Online shoppers hungry for healthy options

By Xu Junqian (China Daily) Updated: 2015-11-16 08:05

Online shoppers hungry for healthy options

The Netherlands retail conglomerate, Albert Heijn, partnered with Tmall Global to open its own virtual mall for Chinese consumers during the Nov 11 shopping carnival. [Photo provided to China Daily]

"It's not very difficult to interpret these numbers, as they can all be explained by one rule: Chinese consumers are now obsessively health-and-nutrition-oriented when it comes to food," said a nutritionist from a Shanghai hospital who spoke on condition of anonymity.

"This could also be due to the fact that in traditional Chinese medicine, there is a deeply rooted concept of food therapy."

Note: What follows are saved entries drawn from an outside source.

(* ===== verification/ConnectorSpec.v ===== *)
(** * What the connector assumes of an offloading manager

    A manager has a status for every key, which a lookup returns, and keeps track
    of the loads that run.  The CPU manager meets this with any cache policy. *)

From S2P Require Import Prelude PyDict Request BlockHash BlockPool SchedState KVSpec Offload OffloadPolicy OffloadArc.
From S2P Require Import OffloadInv OffloadSession OffloadConnector.

Local Open Scope Z_scope.

Class OffloadingManagerSpec (M : Type) `{!OffloadingManager M} := {
  mgr_inv : M → list OffloadKey → Prop;
  mgr_status : M → OffloadKey → LookupResult;
  mgr_inv_perm m l l' : l ≡ₚ l' → mgr_inv m l → mgr_inv m l';
  mgr_lookup_ok m l k req : mgr_inv m l →
    ∃ m', mgr_lookup k req m = Ok (mgr_status m k, m') ∧ mgr_inv m' l ∧ ∀ k', mgr_status m' k' = mgr_status m k';
  mgr_touch_ok m l keys req : mgr_inv m l →
    mgr_inv (mgr_touch keys req m) l ∧ ∀ k, mgr_status (mgr_touch keys req m) k = mgr_status m k;
  mgr_prepare_load_ok m l keys req : mgr_inv m l → Forall (λ k, mgr_status m k = HIT) keys → zlen (keys ++ l) < 2 ^ 31 →
    ∃ ids m', mgr_prepare_load keys req m = Ok (ids, m') ∧ mgr_inv m' (keys ++ l);
  mgr_complete_load_ok m l keys req : mgr_inv m (keys ++ l) → ∃ m', mgr_complete_load keys req m = Ok m' ∧ mgr_inv m' l;
  mgr_prepare_store_ok m l keys req : mgr_inv m l → NoDup keys →
    ∃ out m', mgr_prepare_store keys req m = Ok (out, m') ∧ mgr_inv m' l ∧
      ∀ o, out = Some o → keys_to_store o ⊆ keys;
  mgr_complete_store_ok m l keys req : mgr_inv m l → ∃ m', mgr_complete_store keys req m = Ok m' ∧ mgr_inv m' l;
  mgr_reset_ok m l : mgr_inv m l → mgr_inv (mgr_reset_cache m) [];
  mgr_new_ok m l req : mgr_inv m l → mgr_inv (mgr_on_new_request req m).2 l;
  mgr_end_ok m l new preempted : mgr_inv m l → mgr_inv (mgr_on_schedule_end new preempted m) l;
  mgr_finished_ok m l req : mgr_inv m l → mgr_inv (mgr_on_request_finished req m) l;
}.

(** ** The CPU manager *)

Section CPU.
Context {P : Type} `{!CachePolicy P, !CachePolicySpec P}.
Implicit Types (s : CPUOffloadingManager P).

Lemma status_policy N s loads m k : session_inv N s loads m → lookup_result (policy_get k (_policy s)) = lookup_result (m !! k).
Proof. intros H. by rewrite (inv_get _ _ k (session_manager _ _ _ H)). Qed.

Lemma same_status N s s' loads loads' m k : session_inv N s loads m → session_inv N s' loads' m →
  lookup_result (policy_get k (_policy s')) = lookup_result (policy_get k (_policy s)).
Proof. intros H H'. by rewrite (status_policy _ _ _ _ _ H), (status_policy _ _ _ _ _ H'). Qed.

Lemma readable_hit m k : lookup_result (m !! k) = HIT → readable m k.
Proof. intros H. destruct (m !! k) as [b|] eqn:E; [|done]. exists b. split; [done|]. cbn in H. by destruct (is_ready b). Qed.

#[export] Instance cpu_manager_spec : OffloadingManagerSpec (CPUOffloadingManager P).
Proof.
  refine {| mgr_inv s l := ∃ N m, session_inv N s l m; mgr_status s k := lookup_result (policy_get k (_policy s)) |}.
  - intros s l l' Hp (N & m & H). exists N, m. by eapply session_perm.
  - intros s l k req (N & m & H). destruct (offload_lookup_ok s m k (session_manager _ _ _ H)) as (s' & Hs & Hi).
    assert (session_inv N s' l m) as H' by (destruct H; by split). exists s'. rewrite (status_policy _ _ _ _ _ H).
    split; [exact Hs|]. split; [eauto|]. intros k'. by eapply same_status.
  - intros s l keys req (N & m & H). assert (session_inv N (touch keys s) l m) as H' by (destruct H; split; [by apply touch_inv|done|done]).
    split; [eauto|]. intros k'. by eapply same_status.
  - intros s l keys req (N & m & H) Hk Hn. destruct (prepare_load_session s m l keys H) as (ids & s' & m' & Hs & Hi & _); [|done|].
    + eapply Forall_impl; [exact Hk|]. intros k. cbn. rewrite (status_policy _ _ _ _ _ H). apply readable_hit.
    + exists ids, s'. split; [exact Hs|]. exists N, m'. eapply session_perm, Hi. by rewrite reverse_Permutation.
  - intros s l keys req (N & m & H). destruct (complete_load_session s m l keys H) as (s' & m' & Hs & Hi & _). eauto.
  - intros s l keys req (N & m & H) Hnd. destruct (prepare_store_session s m l keys H Hnd) as (r & s' & m' & Hs & Hi & Hr).
    exists r, s'. split; [exact Hs|]. split; [eauto|]. intros o ->. destruct Hr as [Hp _]. rewrite (prepared_keys _ _ _ _ Hp).
    intros k [_ Hk]%list_elem_of_filter. unfold store_wanted in Hk. destruct (counts s); [|done]. by apply list_elem_of_filter in Hk as [_ ?].
  - intros s l keys req (N & m & H). destruct (complete_store_session s m l keys true H) as (s' & Hs & Hi). eauto.
  - intros s l (N & m & H). exists N, ∅. destruct H. split; [by eapply reset_inv|by intros k|done].
  - done.
  - done.
  - done.
Defined.
End CPU.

As Jack Ma, Alibaba's billionaire founder, once said, online shopping is just one of the many ways to shop in many countries. In China, however, it is a lifestyle.

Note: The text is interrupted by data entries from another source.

(** The loop from the end: [front] is still to be looked at, and the keys behind
    it start with [hits] hits. *)
Lemma sliding_loop_spec front suffix w req hits d m l : mgr_inv m l → 0 ≤ hits < w → hits ≤ zlen suffix →
  (d = false → ∀ j, zlen front ≤ j < zlen front + hits → hit_at m (front ++ suffix) j) →
  ∃ r m', sliding_loop (reverse front) w req hits d m = Ok (r, m') ∧ looked_up m l m' ∧
    ∀ n, r = Some n → d = false ∧ 0 ≤ n ≤ zlen front + hits ∧
      (∀ j, Z.max 0 (n - w) ≤ j < n → hit_at m (front ++ suffix) j) ∧
      ∀ n', n < n' ≤ zlen front + hits → ∃ j, Z.max 0 (n' - w) ≤ j < n' ∧ miss_at m (front ++ suffix) j.
Proof.
  revert suffix hits d m. induction front as [|k front IH] using rev_ind; intros suffix hits d m Hi Hw Hs Hh.
  { cbn. eexists _, m. split; [done|]. split; [by apply looked_up_refl|]. intros n Hn. destruct d; simplify_eq.
    split; [done|]. split; [lia|]. split; [|lia]. intros j Hj. apply (Hh eq_refl j). cbn. lia. }
  rewrite reverse_app. cbn [reverse rev_append app sliding_loop]. rewrite <- (app_assoc front).
  rewrite length_app in Hh |- *. cbn [length] in Hh |- *. rewrite <- (app_assoc front) in Hh. cbn [app] in Hh |- *.
  destruct (mgr_lookup_ok m l k req Hi) as (m1 & Hlk & Hi1 & Hs1).
  assert (looked_up m l m1) as Hl1 by done.
  assert (∀ j, hit_at m1 (front ++ k :: suffix) j ↔ hit_at m (front ++ k :: suffix) j) as Hhs by (intros; by apply hit_at_same).
  assert (∀ j, miss_at m1 (front ++ k :: suffix) j ↔ miss_at m (front ++ k :: suffix) j) as Hms by (intros; by apply miss_at_same).
  assert ((front ++ k :: suffix) !! Z.to_nat (zlen front) = Some k) as Hk by (rewrite Nat2Z.id; by rewrite list_lookup_middle).
  assert (∀ hits' d', 0 ≤ hits' < w → hits' ≤ 1 + zlen suffix →
    (d' = false → ∀ j, zlen front ≤ j < zlen front + hits' → hit_at m (front ++ k :: suffix) j) →
    ∃ r m', sliding_loop (reverse front) w req hits' d' m1 = Ok (r, m') ∧ looked_up m l m' ∧
      ∀ n, r = Some n → d' = false ∧ 0 ≤ n ≤ zlen front + hits' ∧
        (∀ j, Z.max 0 (n - w) ≤ j < n → hit_at m (front ++ k :: suffix) j) ∧
        ∀ n', n < n' ≤ zlen front + hits' → ∃ j, Z.max 0 (n' - w) ≤ j < n' ∧ miss_at m (front ++ k :: suffix) j) as Hrec.
  { intros hits' d' Hw' Hs' Hh'. destruct (IH (k :: suffix) hits' d' m1 Hi1 Hw') as (r & m2 & -> & Hl2 & Hn).
    { cbn [length]. lia. }
    { intros Hd j Hj. apply Hhs. by apply Hh'. }
    exists r, m2. split; [done|]. split; [by eapply looked_up_trans|]. intros n Hr. destruct (Hn n Hr) as (Hd & Hb & Ha & Hx).
    split; [done|]. split; [done|]. split; [intros j Hj; by apply Hhs, Ha|].
    intros n' Hn'. destruct (Hx n' Hn') as (j & Hj & Hm). exists j. split; [done|by apply Hms]. }
  clear IH. rewrite Hlk, bind_ret. cbv beta iota.
  destruct (mgr_status m k) eqn:E; cbv beta iota zeta.
  - rewrite (proj2 (Z.eqb_neq 0 w)) by lia. destruct (Hrec 0 d) as (r & m2 & -> & Hl2 & Hn); [lia|lia|lia|].
    exists r, m2. split; [done|]. split; [done|]. intros n Hr. destruct (Hn n Hr) as (Hd & Hb & Ha & Hx).
    split; [done|]. split; [lia|]. split; [done|]. intros n' Hn'.
    destruct (decide (n' ≤ zlen front)); [apply Hx; lia|]. exists (zlen front). split; [lia|]. by exists k.
  - assert (d = false → ∀ j, zlen front ≤ j < zlen front + (hits + 1) → hit_at m (front ++ k :: suffix) j) as Hh'.
    { intros Hd j Hj. destruct (decide (j = zlen front)) as [->|Hne]; [by exists k|]. apply Hh; [done|lia]. }
    assert (length (reverse front) = length front) as Hrl by apply length_reverse. rewrite Hrl.
    destruct (Z.eqb_spec (hits + 1) w) as [Hew|Hew].
    + eexists _, m1. split; [done|]. split; [done|]. intros n Hr. destruct d; simplify_eq.
      split; [done|]. split; [lia|]. split; [|lia]. intros j Hj. apply Hh'; [done|lia].
    + destruct (Hrec (hits + 1) d) as (r & m2 & -> & Hl2 & Hn); [lia|lia|done|].
      exists r, m2. split; [done|]. split; [done|]. intros n Hr. destruct (Hn n Hr) as (Hd & Hb & Ha & Hx).
      split; [done|]. split; [lia|]. split; [done|]. intros n' Hn'. apply Hx. lia.
  - destruct (Z.eqb_spec (hits + 1) w) as [Hew|Hew]; [by eexists _, m1|].
    destruct (Hrec (hits + 1) true) as (r & m2 & -> & Hl2 & Hn); [lia|lia|done|].
    exists r, m2. split; [done|]. split; [done|]. intros n Hr. by destruct (Hn n Hr).
  - rewrite (proj2 (Z.eqb_neq 0 w)) by lia. destruct (Hrec 0 true) as (r & m2 & -> & Hl2 & Hn); [lia|lia|lia|].
    exists r, m2. split; [done|]. split; [done|]. intros n Hr. by destruct (Hn n Hr).
Qed.
Lemma sliding_lookup_spec keys w req m l : mgr_inv m l → 0 < w →
  ∃ r m', _sliding_window_lookup keys w req m = Ok (r, m') ∧ looked_up m l m' ∧
    ∀ n, r = Some n → 0 ≤ n ≤ zlen keys ∧ (∀ j, Z.max 0 (n - w) ≤ j < n → hit_at m keys j) ∧
      ∀ n', n < n' ≤ zlen keys → ∃ j, Z.max 0 (n' - w) ≤ j < n' ∧ miss_at m keys j.
Proof.
  intros Hi Hw. unfold _sliding_window_lookup.
  destruct (sliding_loop_spec keys [] w req 0 false m l Hi) as (r & m' & -> & Hl & Hn); [lia|cbn; lia|lia|].
  rewrite app_nil_r in Hn. exists r, m'. split; [done|]. split; [done|]. intros n Hr. destruct (Hn n Hr) as (_ & Hb & Hh & Hx).
  rewrite Z.add_0_r in *. done.
Qed.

Research conducted by consulting firm McKinsey showed that up to 40 percent of Chinese online shoppers had purchased food with a click of mouse in 2014. In contrast, only 10 percent of Americans did so.

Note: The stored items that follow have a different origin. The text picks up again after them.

(* ===== verification/ConnectorLoad.v ===== *)
(** * From a hit to a load

    The configuration the connector computes, the keys of a request, and the two
    calls of the scheduler that start a load: what the search announces can be
    loaded. *)

From S2P Require Import Prelude MathUtils PyDict Request BlockHash BlockPool SchedState KVSpec Offload.
From S2P Require Import OffloadConnector ConnectorSpec ConnectorLookup.

Local Open Scope Z_scope.

(** ** Configurations *)

Record group_config_ok (factor : Z) (i : nat) (g : GroupOffloadConfig) : Prop := {
  gc_idx : group_idx g = i;
  gc_small : Z.of_nat i < 2 ^ 32;
  gc_gpu : 0 < gpu_block_size g;
  gc_size : offloaded_block_size g = gpu_block_size g * factor;
  gc_hash : 0 < hash_block_size_factor g;
  gc_window w : sliding_window_size_in_blocks g = Some w → 0 < w;
  gc_tail n : alignment_block_count g = Some n → sliding_window_size_in_blocks g ≠ None;
}.
Section Config.
Context {M : Type} `{!OffloadingManager M, !OffloadingManagerSpec M}.
Implicit Types (c : OffloadingConnectorScheduler M).

Record config_ok c : Prop := {
  cfg_factor : 0 < block_size_factor (config c);
  cfg_group i g : kv_group_configs (config c) !! i = Some g → group_config_ok (block_size_factor (config c)) i g;
  cfg_all i : i ∈ _lookup_groups c ↔ (i < length (kv_group_configs (config c)))%nat;
  cfg_sliding i : i ∈ _sliding_window_groups c ↔
    ∃ g, kv_group_configs (config c) !! i = Some g ∧ sliding_window_size_in_blocks g ≠ None;
  cfg_align s : _mamba_align_size c = Some s → 0 < s;
  cfg_workers : 0 < num_workers (config c);
}.

Lemma gc_size_pos c i g : config_ok c → kv_group_configs (config c) !! i = Some g → 0 < offloaded_block_size g.
Proof.
  intros Hc Hg. pose proof (cfg_group _ Hc _ _ Hg) as H. rewrite (gc_size _ _ _ H). pose proof (gc_gpu _ _ _ H).
  pose proof (cfg_factor _ Hc). nia.
Qed.
End Config.

(** ** Keys *)

Lemma py_stride_length {A} (n i : nat) (l : list A) : (0 < n)%nat → length (py_stride n i l) = ((length l + n - 1 - i) / n)%nat.
Proof.
  intros Hn. revert i. induction l as [|x l IH]; intros i; cbn [py_stride length].
  { symmetry. apply Nat.div_small. lia. }
  destruct i as [|i]; cbn [length]; rewrite IH.
  - replace (length l + n - 1 - (n - 1))%nat with (length l) by lia.
    replace (S (length l) + n - 1 - 0)%nat with (length l + 1 * n)%nat by lia. rewrite Nat.div_add by lia. lia.
  - f_equal. lia.
Qed.

Lemma offload_key_ok h i : Z.of_nat i < 2 ^ 32 → ∃ k, make_offload_key h (Z.of_nat i) = Ok k.
Proof.
  intros Hi. unfold make_offload_key, int_to_bytes_be. rewrite (proj2 (Z.leb_le _ _)), (proj2 (Z.ltb_lt _ _)) by lia. by eexists.
Qed.

Lemma for_groups_ok cfg f rs : length (group_states rs) = length (kv_group_configs cfg) →
  (∀ i g st, kv_group_configs cfg !! i = Some g → group_states rs !! i = Some st → ∃ st', f g st = Ok st') →
  ∃ gs, for_groups cfg f rs = Ok (put_group_states gs rs) ∧ length gs = length (kv_group_configs cfg) ∧
    ∀ i g st', kv_group_configs cfg !! i = Some g → gs !! i = Some st' → ∃ st, group_states rs !! i = Some st ∧ f g st = Ok st'.
Proof.
  intros Hlen Hf. unfold for_groups.
  destruct (mapR_total (λ x : _ * _, f x.1 x.2) (zip (kv_group_configs cfg) (group_states rs))) as [gs Hgs].
  { intros [g st] Hin. apply list_elem_of_lookup in Hin as [i Hi]. apply lookup_zip_Some in Hi as [Hg Hst]. by eapply Hf. }
  rewrite Hgs, bind_ret. apply mapR_Forall2 in Hgs. pose proof (Forall2_length _ _ _ Hgs) as Hl.
  rewrite length_zip_with, Hlen, Nat.min_id in Hl. exists gs. rewrite drop_ge by lia. rewrite app_nil_r.
  split; [done|]. split; [lia|]. intros i g st' Hg Hst'.
  destruct (lookup_lt_is_Some_2 (group_states rs) i) as [st Hst]; [apply lookup_lt_Some in Hg; lia|].
  exists st. split; [done|]. apply (Forall2_lookup_lr _ _ _ i (g, st) st' Hgs); [by apply lookup_zip_Some|done].
Qed.

Lemma offload_key_inj h h' i i' k : make_offload_key h i = Ok k → make_offload_key h' i' = Ok k → h = h' ∧ i = i'.
Proof.
  unfold make_offload_key. intros (g & Hg & [= Hk])%bind_Ok (g' & Hg' & [= Hk'])%bind_Ok.
  rewrite <- Hk' in Hk. apply (f_equal String.list_byte_of_string) in Hk. rewrite !String.list_byte_of_string_of_list_byte in Hk.
  apply (make_key_inj _ _ _ _ (h ++ g)); unfold make_block_hash_with_group_id; rewrite ?Hg, ?Hg'; cbn; congruence.
Qed.

Lemma py_stride_lookup {A} (n i j : nat) (l : list A) : (0 < n)%nat → py_stride n i l !! j = l !! (i + j * n)%nat.
Proof.
  intros Hn. revert i j. induction l as [|x l IH]; intros i j; cbn [py_stride]; [by rewrite !lookup_nil|].
  destruct i as [|i]; [|apply IH]. destruct j as [|j]; [done|].
  change ((x :: py_stride n (n - 1) l) !! S j) with (py_stride n (n - 1) l !! j). rewrite IH.
  replace (0 + S j * n)%nat with (S (n - 1 + j * n)) by lia. done.
Qed.

(** The keys of a group come from every [f]-th hash. *)
Definition keys_from (hs : list bytes) (g : GroupOffloadConfig) (keys : list OffloadKey) : Prop :=
  ∀ j k, keys !! j = Some k → ∃ h, hs !! (j * Z.to_nat (hash_block_size_factor g) + (Z.to_nat (hash_block_size_factor g) - 1))%nat = Some h ∧
    make_offload_key h (Z.of_nat (group_idx g)) = Ok k.

Lemma keys_from_nodup hs g keys : NoDup hs → 0 < hash_block_size_factor g → keys_from hs g keys → NoDup keys.
Proof.
  intros Hnd Hf Hk. apply NoDup_alt. intros i j k Hi Hj. destruct (Hk i k Hi) as (h & Hh & Hm). destruct (Hk j k Hj) as (h' & Hh' & Hm').
  destruct (offload_key_inj _ _ _ _ _ Hm Hm') as [-> _]. pose proof (NoDup_lookup _ _ _ _ Hnd Hh Hh'). nia.
Qed.
Lemma keys_from_group hs hs' g g' keys keys' k : keys_from hs g keys → keys_from hs' g' keys' → k ∈ keys → k ∈ keys' → group_idx g = group_idx g'.
Proof.
  intros H H' [i Hi]%list_elem_of_lookup [j Hj]%list_elem_of_lookup. destruct (H i k Hi) as (h & _ & Hm). destruct (H' j k Hj) as (h' & _ & Hm').
  destruct (offload_key_inj _ _ _ _ _ Hm Hm'). lia.
Qed.

(** The keys of all groups of a request. *)
Definition all_keys_from (hs : list bytes) (cfg : SchedulerOffloadConfig) (gs : list RequestGroupState) : Prop :=
  ∀ i g st, kv_group_configs cfg !! i = Some g → gs !! i = Some st → keys_from hs g (offload_keys st).

Lemma elem_in_concat {A} (x : A) (ls : list (list A)) : x ∈ concat ls ↔ ∃ l, l ∈ ls ∧ x ∈ l.
Proof.
  induction ls as [|l ls IH]; cbn; [split; [by intros ?%not_elem_of_nil|by intros (l & ?%not_elem_of_nil & _)]|].
  rewrite elem_of_app, IH. setoid_rewrite elem_of_cons. naive_solver.
Qed.
Lemma nodup_concat {A} (ls : list (list A)) : (∀ l, l ∈ ls → NoDup l) →
  (∀ i j li lj x, ls !! i = Some li → ls !! j = Some lj → x ∈ li → x ∈ lj → i = j) → NoDup (concat ls).
Proof.
  induction ls as [|l ls IH]; intros Hnd Hdis; cbn; [constructor|]. apply NoDup_app. split; [apply Hnd; by left|]. split.
  - intros x Hx (lj & Hlj & Hxj)%elem_in_concat. apply list_elem_of_lookup in Hlj as [j Hj].
    by pose proof (Hdis 0%nat (S j) l lj x eq_refl Hj Hx Hxj).
  - apply IH; [intros; apply Hnd; by right|]. intros i j li lj x Hi Hj Hxi Hxj. by pose proof (Hdis (S i) (S j) li lj x Hi Hj Hxi Hxj) as [= ->].
Qed.

Lemma all_keys_nodup hs cfg gs factor : NoDup hs → (∀ i g, kv_group_configs cfg !! i = Some g → group_config_ok factor i g) →
  (length gs ≤ length (kv_group_configs cfg))%nat → all_keys_from hs cfg gs → NoDup (concat (offload_keys <$> gs)).
Proof.
  intros Hnd Hcfg Hlen Hk.
  assert (∀ i ks, (offload_keys <$> gs) !! i = Some ks → ∃ g, kv_group_configs cfg !! i = Some g ∧ keys_from hs g ks) as Hks.
  { intros i ks Hi. rewrite list_lookup_fmap in Hi. apply fmap_Some in Hi as (st & Hst & ->).
    destruct (lookup_lt_is_Some_2 (kv_group_configs cfg) i) as [g Hg]; [apply lookup_lt_Some in Hst; lia|]. exists g. split; [done|by eapply Hk]. }
  apply nodup_concat.
  - intros ks [i Hi]%list_elem_of_lookup. destruct (Hks i ks Hi) as (g & Hg & Hf). apply (keys_from_nodup hs g); [done| |done].
    apply (gc_hash _ _ _ (Hcfg i g Hg)).
  - intros i j ki kj x Hi Hj Hxi Hxj. destruct (Hks i ki Hi) as (g & Hg & Hf). destruct (Hks j kj Hj) as (g' & Hg' & Hf').
    pose proof (keys_from_group _ _ _ _ _ _ _ Hf Hf' Hxi Hxj) as E.
    by rewrite (gc_idx _ _ _ (Hcfg i g Hg)), (gc_idx _ _ _ (Hcfg j g' Hg')) in E.
Qed.

Lemma all_keys_same hs cfg gs gs' : offload_keys <$> gs' = offload_keys <$> gs → all_keys_from hs cfg gs → all_keys_from hs cfg gs'.
Proof.
  intros E H i g st' Hg Hst'. apply (f_equal (.!! i)) in E. rewrite !list_lookup_fmap, Hst' in E. cbn in E.
  symmetry in E. apply fmap_Some in E as (st & Hst & ->). by eapply H.
Qed.
Lemma keys_from_more hs hs' g keys ks : 0 < hash_block_size_factor g → hs' `prefix_of` hs → keys_from hs g keys →
  Forall2 (λ h k, make_offload_key h (Z.of_nat (group_idx g)) = Ok k)
    (py_stride (Z.to_nat (hash_block_size_factor g)) (Z.to_nat (hash_block_size_factor g * zlen keys + hash_block_size_factor g - 1)) hs') ks →
  keys_from hs g (keys ++ ks).
Proof.
  intros Hf Hpre Hk Hks j k [Hj|[Hge Hj]]%lookup_app_Some; [by apply Hk|].
  apply (Forall2_lookup_r _ _ _ _ _ Hks) in Hj as (h & Hh & Hm). exists h. split; [|done]. rewrite py_stride_lookup in Hh by lia.
  eapply prefix_lookup_Some in Hh; [|exact Hpre]. rewrite <- Hh. f_equal. nia.
Qed.

Definition next_ok (gs : list RequestGroupState) : Prop := Forall (λ st, 0 ≤ next_stored_block_idx st) gs.
Lemma next_ok_same gs gs' n : length gs = n → length gs' = n →
  (∀ i st st', gs !! i = Some st → gs' !! i = Some st' → next_stored_block_idx st' = next_stored_block_idx st) → next_ok gs → next_ok gs'.
Proof.
  intros Hl Hl' Hs Hok. apply Forall_lookup. intros i st' Hst'. destruct (lookup_lt_is_Some_2 gs i) as [st Hst]; [apply lookup_lt_Some in Hst'; lia|].
  rewrite (Hs i st st' Hst Hst'). by apply (Forall_lookup_1 _ _ _ _ Hok Hst).
Qed.

(** The keys after an update cover all hashes of the request. *)
Lemma update_keys_ok cfg req rs factor : length (group_states rs) = length (kv_group_configs cfg) →
  (∀ i g, kv_group_configs cfg !! i = Some g → group_config_ok factor i g) →
  ∃ gs, update_offload_keys cfg req rs = Ok (put_group_states gs rs) ∧ length gs = length (kv_group_configs cfg) ∧
    ∀ i g st', kv_group_configs cfg !! i = Some g → gs !! i = Some st' →
      zlen (block_hashes req) / hash_block_size_factor g ≤ zlen (offload_keys st') ∧
      ∃ st, group_states rs !! i = Some st ∧ (∀ hs, block_hashes req `prefix_of` hs → keys_from hs g (offload_keys st) → keys_from hs g (offload_keys st')) ∧
        next_stored_block_idx st' = next_stored_block_idx st.
Proof.
  intros Hlen Hcfg. unfold update_offload_keys.
  destruct (for_groups_ok cfg (λ g st,
    _ ← require ValueError (1 <=? hash_block_size_factor g);
    keys ← mapR (λ h, make_offload_key h (Z.of_nat (group_idx g)))
      (py_stride (Z.to_nat (hash_block_size_factor g))
        (Z.to_nat (hash_block_size_factor g * zlen (offload_keys st) + hash_block_size_factor g - 1)) (block_hashes req));
    Ok (put_offload_keys (offload_keys st ++ keys) st)) rs Hlen) as (gs & Hgs & Hl & Hst).
  { intros i g st Hg _. pose proof (Hcfg i g Hg) as H. pose proof (gc_hash _ _ _ H). rewrite (proj2 (Z.leb_le _ _)) by lia.
    cbn [require]. rewrite bind_ret.
    destruct (mapR_total (λ h, make_offload_key h (Z.of_nat (group_idx g)))
      (py_stride (Z.to_nat (hash_block_size_factor g))
        (Z.to_nat (hash_block_size_factor g * zlen (offload_keys st) + hash_block_size_factor g - 1)) (block_hashes req))) as [ks ->].
    - intros h _. rewrite (gc_idx _ _ _ H). apply offload_key_ok, (gc_small _ _ _ H).
    - rewrite bind_ret. by eexists. }
  exists gs. split; [exact Hgs|]. split; [done|]. intros i g st' Hg Hst'. destruct (Hst i g st' Hg Hst') as (st & Hold & Hf).
  pose proof (gc_hash _ _ _ (Hcfg i g Hg)) as Hpos. rewrite (proj2 (Z.leb_le _ _)) in Hf by lia. cbn [require] in Hf. rewrite bind_ret in Hf.
  apply bind_Ok in Hf as (ks & Hks & [= <-]). cbn [offload_keys put_offload_keys]. apply mapR_Forall2 in Hks.
  split; [|exists st; split; [done|]; split; [|done]; intros hs Hpre Hk; by eapply keys_from_more]. apply Forall2_length in Hks.
  rewrite py_stride_length in Hks by lia. rewrite length_app. set (f := hash_block_size_factor g) in *. set (K := length (offload_keys st)) in *.
  set (n := length (block_hashes req)) in *.
  assert (Z.of_nat (length ks) = Z.of_nat (n + Z.to_nat f - 1 - Z.to_nat (f * Z.of_nat K + f - 1)) / f) as E.
  { rewrite <- Hks, Nat2Z.inj_div, Z2Nat.id by lia. done. }
  rewrite Nat2Z.inj_add, E. destruct (Z.le_gt_cases (f * Z.of_nat K) (Z.of_nat n)) as [Hle|Hgt].
  - replace (Z.of_nat (n + Z.to_nat f - 1 - Z.to_nat (f * Z.of_nat K + f - 1))) with (Z.of_nat n + (- Z.of_nat K) * f) by lia.
    rewrite Z.div_add by lia. lia.
  - assert (Z.of_nat n / f ≤ Z.of_nat K) by (apply Z.div_le_upper_bound; lia).
    pose proof (Z.div_pos (Z.of_nat (n + Z.to_nat f - 1 - Z.to_nat (f * Z.of_nat K + f - 1))) f). lia.
Qed.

China's largest food importer and manufacturer COFCO Corporation estimates that while online food purchases account for less than 5 percent of overall online sales, it is expected to become a major growth engine in the near future.

"The first decade has convinced savvy Chinese shoppers that online shopping is feasible, (and) what is seen on the screen is real. Now it's time for them to buy things that they feel are safe to swallow," said Ge Jia, an analyst with China E-commerce Research Center.

According to Xiang, the question now for e-commerce retailers in China is no longer about whether to sell imported food. Rather, it is about how they can become the ultimate go-to website for such products.

Costco, the second-largest US retailer after Walmart, was among the first batch of companies to own a virtual mall on Alibaba's Tmall Global, a platform specially tailored for foreign enterprises to reach Chinese audiences.

Food and healthcare products form the majority of the 240 or so products offered on Costco's Tmall store.

Other retailers that joined Tmall Global for the Nov 11 shopping frenzy included US healthcare giant GNC, Japan's largest drug store chain Matsumoto Kiyoshi, and most recently, the Netherlands supermarket chain Albert Heijn, whose parent company Ahold is also the fifth-largest food retailer in the US.

"Costco sees tremendous growth opportunities in China, especially in light of Chinese consumers' increasing appetite for imported products," said Jim Murphy, vice-president of Costco, before the launch of its Tmall store.

More than 300 tons of mixed nuts and dried cranberries were sold on Costco's Tmall store during last year's Singles Day, with revenues hitting 22 million yuan ($3.45 million).

According to Chinese media reports, the company's sales target for the whole of 2014 had been set at only five million yuan.

Interestingly, mixed nuts have been the number one seller among all imported food, while cartoned milk boasts the fastest growing rate.